TASK INPUT

(** * sissa_ratingviewer: the rating scraper of [scraper.py]

    A shallow embedding of [scraper.py] and the properties of its
    reconciliation logic: the federation snapshot parser
    ([download_and_parse_fide_xml]), the period URL derivation
    ([get_previous_period_url]) and the per-player enrichment loop of
    [scrape_ratings].

    Conventions of the embedding.
    - A Python [str] is a [string]; a character is a code point below 256
      (the Latin-1 range), and Python's character classes are tabulated on
      that range.
    - A Python [int] is a [Z].  The interpreter's configurable limit on the
      length of decimal conversions is not modelled.
    - A [dict] with string keys is a [gmap string _].
    - Exceptions are values of [exn]; code that can raise lives in [result]
      or, where it also changes the player dictionary or binds a local
      variable of [scrape_ratings], in [M].
    - What the browser, the HTTP client, the archive reader and the XML
      reader deliver is data handed to the functions ([profile_page],
      [response], [zip_archive], [element]); [print] is not modelled. *)

From Stdlib Require Import ZArith String Ascii List Lia Bool.
From stdpp Require Import base option list strings gmap fin_maps pretty.

Local Open Scope Z_scope.

(** ** Characters and text *)

Module Char.

Definition code (c : ascii) : N := N_of_ascii c.

(** [\d] of the [re] module on [str] patterns: the decimal digits. *)
Definition is_decimal (c : ascii) : bool :=
  ((48 <=? code c) && (code c <=? 57))%N.

(** [str.isdigit] on one character: the decimal digits and the
    superscripts two, three and one. *)
Definition isdigit (c : ascii) : bool :=
  is_decimal c || (code c =? 178)%N || (code c =? 179)%N || (code c =? 185)%N.

(** [str.isspace] on one character, which is also [\s]. *)
Definition isspace (c : ascii) : bool :=
  (((9 <=? code c) && (code c <=? 13)) || ((28 <=? code c) && (code c <=? 32))
   || (code c =? 133) || (code c =? 160))%N.

(** [str.lower] on one character. *)
Definition lower (c : ascii) : ascii :=
  if (((65 <=? code c) && (code c <=? 90))
      || ((192 <=? code c) && (code c <=? 222) && negb (code c =? 215)))%N
  then ascii_of_N (code c + 32) else c.

Definition digit_value (c : ascii) : Z := Z.of_N (code c) - 48.

Definition newline : ascii := "010"%char.
Definition plus : ascii := "+"%char.
Definition minus : ascii := "-"%char.
Definition equals : ascii := "="%char.

End Char.

Module Text.

Fixpoint all (f : ascii → bool) (s : string) : bool :=
  match s with
  | "" => true
  | String c s' => f c && all f s'
  end.

(** [c in s] for a one-character needle. *)
Fixpoint contains (c : ascii) (s : string) : bool :=
  match s with
  | "" => false
  | String d s' => Ascii.eqb d c || contains c s'
  end.

(** The longest prefix of [s] whose characters satisfy [f], and the rest. *)
Fixpoint span (f : ascii → bool) (s : string) : string * string :=
  match s with
  | "" => ("", "")
  | String c s' =>
      if f c then let '(a, b) := span f s' in (String c a, b) else ("", s)
  end.

Fixpoint lstrip (s : string) : string :=
  match s with
  | "" => ""
  | String c s' => if Char.isspace c then lstrip s' else s
  end.

Fixpoint rstrip (s : string) : string :=
  match s with
  | "" => ""
  | String c s' =>
      match rstrip s' with
      | "" => if Char.isspace c then "" else String c ""
      | r => String c r
      end
  end.

(** [s.strip()] *)
Definition strip (s : string) : string := lstrip (rstrip s).

(** [s.split(sep)] for a one-character separator. *)
Fixpoint split (sep : ascii) (s : string) : list string :=
  match s with
  | "" => [""]
  | String c s' =>
      if Ascii.eqb c sep then "" :: split sep s'
      else match split sep s' with
           | [] => [String c ""]
           | w :: ws => String c w :: ws
           end
  end.

(** [s.isdigit()]: non-empty and every character a digit. *)
Definition isdigit (s : string) : bool :=
  match s with "" => false | _ => all Char.isdigit s end.

(** [s.lower()] *)
Fixpoint lower (s : string) : string :=
  match s with
  | "" => ""
  | String c s' => String (Char.lower c) (lower s')
  end.

(** Value of a decimal numeral, most significant digit first. *)
Fixpoint decimal_value (acc : Z) (s : string) : Z :=
  match s with
  | "" => acc
  | String c s' => decimal_value (10 * acc + Char.digit_value c) s'
  end.

(** [s.endswith(suffix)] *)
Definition endswith (suffix s : string) : bool :=
  let n := String.length s in
  let k := String.length suffix in
  (k <=? n)%nat && String.eqb (String.substring (n - k) k s) suffix.

(** [s] without the prefix [p], when it starts with it. *)
Fixpoint drop_prefix (p s : string) : option string :=
  match p, s with
  | "", _ => Some s
  | String a p', String b s' => if Ascii.eqb a b then drop_prefix p' s' else None
  | String _ _, "" => None
  end.

(** Truth value of a [str]: non-empty. *)
Definition truthy (s : string) : bool :=
  match s with "" => false | _ => true end.

(** A non-empty run of decimal digits. *)
Definition is_numeral (s : string) : bool :=
  match s with "" => false | _ => all Char.is_decimal s end.

End Text.

(** ** Exceptions *)

Inductive exn : Type :=
| AttributeError | ValueError | KeyError (key : string) | IndexError
| OverflowError | RequestException | BadZipFile | ParseError
| PlaywrightError | UnboundLocalError.

Inductive result (A : Type) : Type :=
| Ok (a : A)
| Raise (e : exn).
Arguments Ok {A} a.
Arguments Raise {A} e.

ABOUT THIS EXERCISE
In the listing above, count the lines where the string "isspace" occurs, then give that count and nothing else.

RESULT FOR THIS EXERCISE
4